In his two surviving poems Theogonia (c. 700 B.C.E.; Theogony, 1728) and Erga kaiEmerai (c. 700 B.C.E.; Works and Days, 1618), the poet Hesiod (fl. c. 700 B.C.E.) also uses the hexameter and language of Homer but in an often personal, didactic tone. In Theogony, Hesiod focuses on the birth of the gods and the violent succession of divine rulers from Uranus to Cronus to Zeus. Works and Days, usually described as a farming manual, is rather a statement of Hesiods own philosophy and worldview. In his personal poetic voice, he celebrates the justice of Zeus, describes the evils of women, and reflects on his own divine calling to be a poet.

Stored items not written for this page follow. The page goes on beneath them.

(* ===== verification/MmapStore.v ===== *)
(** The memory-mapped commit store (forthdb-world/src/mmap_store.rs): reads
    come from a mapping of the file and the spans of its records, writes go
    through a [FileCommitStore] that is opened on the same path at the first
    append.

    The state holds the content of the file, which the writer shares; a mapping
    is the content of the file when it was made.  The answers of the operating
    system to [metadata], to the opening of the writer, to the write and to the
    mapping come from the environment. *)
From Stdlib Require Import NArith Lia.
From stdpp Require Import base gmap list strings option list_monad.
From S2P Require Import Prelude Ord Terms Bytes Query QueryFacts Spec Index Kernel Frames.
From S2P Require Import VmProjection Worlds WorldFacts Codec FileStore MmapFormat.

(** The writer's own frames and its [recovered_tail_bytes]. *)
Record Writer := Writer_mk {
  writer_frames : list CommitFrame;
  writer_recovered : N;
}.

Record MmapCommitStore := MmapCommitStore_mk {
  mm_file : list u8;
  mm_mapping : option (list u8);
  mm_frames : list CommitFrame;
  mm_spans : list FrameSpan;
  mm_recovered_tail_bytes : N;
  mm_writer : option Writer;
  last_remap_error : option FileCommitStoreError;
}.

(** [map_file]. *)
Definition map_file (answer : bool) (bytes : list u8) : outcome FileCommitStoreError (list u8) :=
  if answer then Ok bytes else Err Io.

(** ** Accessors *)

(** [self.file.metadata()]. *)
Definition file_metadata (answer : bool) (s : MmapCommitStore) : outcome FileCommitStoreError N :=
  if answer then Ok (N.of_nat (length (mm_file s))) else Err Io.

Definition mapped_len (s : MmapCommitStore) : nat :=
  match mm_mapping s with Some mapping => length mapping | None => 0 end.

Definition mapping_is_current (answer : bool) (s : MmapCommitStore) : bool :=
  match mm_mapping s, file_metadata answer s with
  | Some mapping, Ok metadata => (N.of_nat (length mapping) =? metadata)%N
  | _, _ => false
  end.

Definition mapped_frame_count (s : MmapCommitStore) : nat :=
  match mm_mapping s with Some _ => length (mm_spans s) | None => 0 end.

(** [Panic] is a span that is not in the mapping. *)
Definition mapped_record (s : MmapCommitStore) (index : nat) :
    outcome FileCommitStoreError (option (list u8)) :=
  match mm_mapping s with
  | None => Ok None
  | Some mapping =>
      match mm_spans s !! index with
      | None => Ok None
      | Some span =>
          let* bytes := or_panic (range mapping (record_start span) (record_end span)) in
          Ok (Some bytes)
      end
  end.

Definition mapped_payload (s : MmapCommitStore) (index : nat) :
    outcome FileCommitStoreError (option (list u8)) :=
  match mm_mapping s with
  | None => Ok None
  | Some mapping =>
      match mm_spans s !! index with
      | None => Ok None
      | Some span =>
          let* bytes := or_panic (range mapping (payload_start span) (payload_end span)) in
          Ok (Some bytes)
      end
  end.

Definition mmap_validate_append (s : MmapCommitStore) (f : CommitFrame) :
    outcome FileCommitStoreError unit :=
  let '(expected_parent, expected_parent_version) := expected_position (mm_frames s) in
  if decide (parent_world f ≠ expected_parent)
  then Err (NonLinearAppend (AppendParent expected_parent (parent_world f)))
  else if decide (parent_version f ≠ expected_parent_version)
  then Err (NonLinearAppend (AppendParentVersion expected_parent_version (parent_version f)))
  else
    match u64_checked_add expected_parent_version 1 with
    | None => Err (NonLinearAppend AppendVersionOverflow)
    | Some expected =>
        if decide (resulting_version f ≠ expected)
        then Err (NonLinearAppend (AppendResultingVersion expected (resulting_version f)))
        else Ok tt
    end.

(** ** Opening and refreshing *)

Section mmap.
Context {D P : Type} `{Kernel D, MappedRoot P}.

(** [MmapCommitStore::open] on a file with the given content (empty for a file
    it creates), with the answers to its two mappings; also the content it
    leaves. *)
Definition mmap_open (first second : bool) (bytes : list u8) :
    outcome FileCommitStoreError MmapCommitStore * list u8 :=
  let bytes := if length bytes =? 0 then file_header else bytes in
  match (let* mapping := map_file first bytes in
         let* decoded := decode_file mapping in Ok (mapping, decoded)) with
  | Err e => (Err e, bytes)
  | Panic => (Panic, bytes)
  | Ok (mapping, (frames, spans, last_good_offset)) =>
      let recovered := N.of_nat (length mapping - last_good_offset) in
      let '(mapping, bytes) :=
        if (recovered =? 0)%N then (Ok mapping, bytes)
        else
          let bytes := take last_good_offset bytes in
          (map_file second bytes, bytes) in
      (let* mapping := mapping in
       let* _ := map_err History (reconstruct (D := D) (P := P) frames) in
       Ok (MmapCommitStore_mk bytes (Some mapping) frames spans recovered None None), bytes)
  end.

Definition refresh_mapping (answer : bool) (s : MmapCommitStore) :
    outcome FileCommitStoreError unit * MmapCommitStore :=
  let unmapped := MmapCommitStore_mk (mm_file s) None (mm_frames s) (mm_spans s)
    (mm_recovered_tail_bytes s) (mm_writer s) (last_remap_error s) in
  match (let* mapping := map_file answer (mm_file s) in
         let* decoded := decode_file mapping in
         let '(frames, spans, last_good_offset) := decoded in
         let* _ := if decide (last_good_offset ≠ length mapping)
                   then corrupt last_good_offset RefreshIncompleteTail else Ok tt in
         let* _ := map_err History (reconstruct (D := D) (P := P) frames) in
         Ok (mapping, frames, spans)) with
  | Err e => (Err e, unmapped)
  | Panic => (Panic, unmapped)
  | Ok (mapping, frames, spans) =>
      (Ok tt, MmapCommitStore_mk (mm_file s) (Some mapping) frames spans
                (mm_recovered_tail_bytes s) None None)
  end.

(** ** Appending *)

Definition remap_after_durable_append (answer : bool) (start : nat) (s : MmapCommitStore) :
    MmapCommitStore :=
  let failed e := MmapCommitStore_mk (mm_file s) None (mm_frames s) (mm_spans s)
    (mm_recovered_tail_bytes s) (mm_writer s) (Some e) in
  match map_file answer (mm_file s) with
  | Ok mapping =>
      match decode_complete_span mapping start with
      | Ok span => MmapCommitStore_mk (mm_file s) (Some mapping) (mm_frames s)
          (mm_spans s ++ [span]) (mm_recovered_tail_bytes s) (mm_writer s) None
      | Err e => failed e
      | Panic => s
      end
  | Err e => failed e
  | Panic => s
  end.

(** What the operating system answers during an append. *)
Record mmap_io := mmap_io_mk {
  metadata_ok : bool;
  reopen_ok : bool;
  write_io : append_io;
  remap_ok : bool;
}.

Definition all_ok : mmap_io := mmap_io_mk true true IoOk true.

(** The writer, opened on the path if there is none; opening it may cut the
    file. *)
Definition open_writer (answer : bool) (s : MmapCommitStore) :
    outcome FileCommitStoreError Writer * list u8 :=
  match mm_writer s with
  | Some w => (Ok w, mm_file s)
  | None =>
      if answer then
        let '(opened, bytes) := open_store (D := D) (P := P) (mm_file s) in
        (let* st := opened in Ok (Writer_mk (file_frames st) (recovered_tail_bytes st)), bytes)
      else (Err Io, mm_file s)
  end.

Definition mmap_append (io : mmap_io) (s : MmapCommitStore) (f : CommitFrame) :
    outcome FileCommitStoreError unit * MmapCommitStore :=
  match (let* _ := mmap_validate_append s f in file_metadata (metadata_ok io) s) with
  | Err e => (Err e, s)
  | Panic => (Panic, s)
  | Ok start =>
      let '(writer, bytes) := open_writer (reopen_ok io) s in
      let with_writer bytes w := MmapCommitStore_mk bytes (mm_mapping s) (mm_frames s)
        (mm_spans s) (mm_recovered_tail_bytes s) w (last_remap_error s) in
      match writer with
      | Err e => (Err e, with_writer bytes (mm_writer s))
      | Panic => (Panic, with_writer bytes (mm_writer s))
      | Ok w =>
          let '(appended, store) := file_append (write_io io)
            (FileCommitStore_mk bytes (writer_frames w) (writer_recovered w)) f in
          let w := Some (Writer_mk (file_frames store) (recovered_tail_bytes store)) in
          match appended with
          | Err e => (Err e, with_writer (file_bytes store) w)
          | Panic => (Panic, with_writer (file_bytes store) w)
          | Ok _ =>
              let s := MmapCommitStore_mk (file_bytes store) (mm_mapping s) (mm_frames s ++ [f])
                (mm_spans s) 0 w (last_remap_error s) in
              (Ok tt, remap_after_durable_append (remap_ok io) (N.to_nat start) s)
          end
      end
  end.
End mmap.

(** A store with the answers its operating system will give; the kernel with
    which it checks histories is a parameter of the store. *)
Record MmapStoreEnv (D P : Type) := MmapStoreEnv_mk {
  menv_store : MmapCommitStore;
  menv_io : list mmap_io;
}.
Arguments MmapStoreEnv_mk {_ _} _ _.
Arguments menv_store {_ _} _.
Arguments menv_io {_ _} _.

#[export] Instance mmap_store {D P} `{Kernel D, MappedRoot P} :
    CommitStore (MmapStoreEnv D P) FileCommitStoreError := {
  store_append s f :=
    let '(r, st) := mmap_append (D := D) (P := P) (default all_ok (head (menv_io s))) (menv_store s) f in
    (r, MmapStoreEnv_mk st (tail (menv_io s)));
  store_frames s := mm_frames (menv_store s);
  store_len s := length (mm_frames (menv_store s));
}.

(** ** What an append does to the frames *)

Section facts.
Context {D P : Type} `{KernelLaws D, MappedRootLaws P}.

Lemma open_store_not_panic bytes : (open_store (D := D) (P := P) bytes).1 ≠ Panic.
Proof.
  unfold open_store. set (content := if length bytes =? 0 then file_header else bytes).
  pose proof (decode_file_inv content) as Hinv.
  destruct (FileStore.decode_file content) as [[fs n]|e|]; [|done|done].
  pose proof (reconstruct_ok (D := D) (P := P) fs) as Hr.
  destruct (check_chain fs) as [[[id v] x]|e|]; [|by rewrite Hr|done].
  destruct Hr as (w & -> & _). done.
Qed.

Lemma remap_frames answer start s :
  mm_frames (remap_after_durable_append answer start s) = mm_frames s.
Proof.
  unfold remap_after_durable_append, map_file. destruct answer; [|done].
  by destruct (decode_complete_span _ start).
Qed.

#[export] Instance mmap_store_laws : CommitStoreLaws (MmapStoreEnv D P) FileCommitStoreError.
Proof.
  split.
  - intros s f s'. simpl. unfold mmap_append.
    destruct (let* _ := mmap_validate_append _ f in _); try done.
    destruct (open_writer _ _) as [[w|e|] bytes]; try done.
    destruct (file_append _ _ f) as [[[]|e|] st]; try done.
    intros [= <-]. simpl. by rewrite remap_frames.
  - intros s f e s'. simpl. unfold mmap_append.
    destruct (let* _ := mmap_validate_append _ f in _); try done; [|by intros [= _ <-]].
    destruct (open_writer _ _) as [[w|e'|] bytes]; try done; [|by intros [= _ <-]].
    destruct (file_append _ _ f) as [[[]|e'|] st]; try done. by intros [= _ <-].
  - intros s f. simpl. unfold mmap_append.
    assert (mmap_validate_append (menv_store s) f ≠ Panic) as Hv.
    { unfold mmap_validate_append. destruct (expected_position _) as [w v].
      case_decide; [done|]. case_decide; [done|]. destruct (u64_checked_add v 1); [|done].
      by case_decide. }
    destruct (mmap_validate_append _ f); try done. cbn [outcome_bind]. unfold file_metadata.
    destruct (metadata_ok _); [|done]. unfold open_writer.
    pose proof (open_store_not_panic (mm_file (menv_store s))) as Ho.
    destruct (mm_writer (menv_store s)) as [w|].
    2: destruct (reopen_ok _); [|done]; destruct (open_store _) as [[st|e|] bytes]; try done;
      cbn [outcome_bind writer_frames writer_recovered].
    all: match goal with |- context [file_append ?io ?st ?g] =>
        let Hl := fresh in
        pose proof (store_append_panic (FileStoreEnv_mk st [io]) g) as Hl; simpl in Hl;
        destruct (file_append io st g) as [[[]|e'|] st'] end; simpl in *; congruence.
  - done.
Qed.
End facts.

Other well-known myths told by Hesiod in these poems include the stories of the Titan Prometheus and of the first woman, Pandora.

FIRST-PERSON POETRY

Hesiods poetry marks a transition in the seventh century B.C.E. from the traditional, oral poetry represented by the surviving Homeric epics to shorter, more individualized verse that often uses this traditional language in novel ways. In most cases, this poetry, like the Homeric epics, continues to be composed for performance rather than for publication. Most of this poetry survives only in short fragments culled from references in later works or found on scraps of Egyptian papyri. These poems are written in a variety of meters, styles, and dialects. Some, like elegy, use the traditional dactylic hexameter, but accompanied by a second line, in dactylic pentameter, to form an elegiac couplet. It is possible that the origin of the word elegy is derived from a non-Greek word for flute. This poetry was, in fact, often sung to the accompaniment of such musical instruments. Occasionally the Greeks themselves mistakenly assumed that the word meant lament, but such poetry is especially associated with commemoration of the dead only in the Greek tombstone inscription tradition. Ancient Greek poems written in a variety of other meters are usually called lyric, after a stringed-instrument the Greeks called the lyre. A third important type of personal verse used an iambic meter especially for invective or poetry of personal attack. While metrical form and theme are closely associated in Greek poetry, such metrical features are rarely discernible in English translation. All of these varied verse forms, however, share an emphasis on personal self expression, reflection, and, especially, the use of the first person.